With nothing added or dropped, copy the data that follows exactly.

● ● ● ●

(** [make_appender]. *)
Definition appender (consume_v : T -> option (CassCqlValue R) -> outcome (CassError * T))
    (this : option T) (a : bind_arg R) : outcome (CassError * option T) :=
  match this with
  | None => Ret (CASS_ERROR_LIB_BAD_PARAMS, None)
  | Some this =>
      r ← convert_arg a;
      match r with
      | Ok v => '(err, this) ← consume_v this v; Ret (err, Some this)
      | Err e => Ret (e, Some this)
      end
  end.

(** [make_name_n_binder]: the name is checked before the value is converted. *)
Definition name_n_binder (consume_v : T -> string -> option (CassCqlValue R) -> outcome (CassError * T))
    (this : option T) (name : char_ptr) (name_length : nat) (a : bind_arg R)
  : outcome (CassError * option T) :=
  match this with
  | None => Ret (CASS_ERROR_LIB_BAD_PARAMS, None)
  | Some this =>
      match to_str name name_length with
      | Ok name =>
          if bool_decide (name = EmptyString) then Ret (CASS_ERROR_LIB_BAD_PARAMS, Some this)
          else
            r ← convert_arg a;
            match r with
            | Ok v => '(err, this) ← consume_v this name v; Ret (err, Some this)
            | Err e => Ret (e, Some this)
            end
      | Err NullPointer => Ret (CASS_ERROR_LIB_BAD_PARAMS, Some this)
      | Err InvalidUtf8 => Ret (CASS_ERROR_LIB_BAD_PARAMS, Some this)
      end
  end.

(** [make_name_binder]: the same with a NUL-terminated name. *)
Definition name_binder (consume_v : T -> string -> option (CassCqlValue R) -> outcome (CassError * T))
    (this : option T) (name : char_ptr) (a : bind_arg R) : outcome (CassError * option T) :=
  match this with
  | None => Ret (CASS_ERROR_LIB_BAD_PARAMS, None)
  | Some this =>
      match nul_to_str name with
      | Ok name =>
          if bool_decide (name = EmptyString) then Ret (CASS_ERROR_LIB_BAD_PARAMS, Some this)
          else
            r ← convert_arg a;
            match r with
            | Ok v => '(err, this) ← consume_v this name v; Ret (err, Some this)
            | Err e => Ret (e, Some this)
            end
      | Err NullPointer => Ret (CASS_ERROR_LIB_BAD_PARAMS, Some this)
      | Err InvalidUtf8 => Ret (CASS_ERROR_LIB_BAD_PARAMS, Some this)
      end
  end.

End Binders.

Section ContainerBinders.
Context {R : Type} `{DataTypes R}.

● ● ● ●

■ **Answer for the task**:
(** [make_appender]. *)
Definition appender (consume_v : T -> option (CassCqlValue R) -> outcome (CassError * T))
    (this : option T) (a : bind_arg R) : outcome (CassError * option T) :=
  match this with
  | None => Ret (CASS_ERROR_LIB_BAD_PARAMS, None)
  | Some this =>
      r ← convert_arg a;
      match r with
      | Ok v => '(err, this) ← consume_v this v; Ret (err, Some this)
      | Err e => Ret (e, Some this)
      end
  end.

(** [make_name_n_binder]: the name is checked before the value is converted. *)
Definition name_n_binder (consume_v : T -> string -> option (CassCqlValue R) -> outcome (CassError * T))
    (this : option T) (name : char_ptr) (name_length : nat) (a : bind_arg R)
  : outcome (CassError * option T) :=
  match this with
  | None => Ret (CASS_ERROR_LIB_BAD_PARAMS, None)
  | Some this =>
      match to_str name name_length with
      | Ok name =>
          if bool_decide (name = EmptyString) then Ret (CASS_ERROR_LIB_BAD_PARAMS, Some this)
          else
            r ← convert_arg a;
            match r with
            | Ok v => '(err, this) ← consume_v this name v; Ret (err, Some this)
            | Err e => Ret (e, Some this)
            end
      | Err NullPointer => Ret (CASS_ERROR_LIB_BAD_PARAMS, Some this)
      | Err InvalidUtf8 => Ret (CASS_ERROR_LIB_BAD_PARAMS, Some this)
      end
  end.

(** [make_name_binder]: the same with a NUL-terminated name. *)
Definition name_binder (consume_v : T -> string -> option (CassCqlValue R) -> outcome (CassError * T))
    (this : option T) (name : char_ptr) (a : bind_arg R) : outcome (CassError * option T) :=
  match this with
  | None => Ret (CASS_ERROR_LIB_BAD_PARAMS, None)
  | Some this =>
      match nul_to_str name with
      | Ok name =>
          if bool_decide (name = EmptyString) then Ret (CASS_ERROR_LIB_BAD_PARAMS, Some this)
          else
            r ← convert_arg a;
            match r with
            | Ok v => '(err, this) ← consume_v this name v; Ret (err, Some this)
            | Err e => Ret (e, Some this)
            end
      | Err NullPointer => Ret (CASS_ERROR_LIB_BAD_PARAMS, Some this)
      | Err InvalidUtf8 => Ret (CASS_ERROR_LIB_BAD_PARAMS, Some this)
      end
  end.

End Binders.

Section ContainerBinders.
Context {R : Type} `{DataTypes R}.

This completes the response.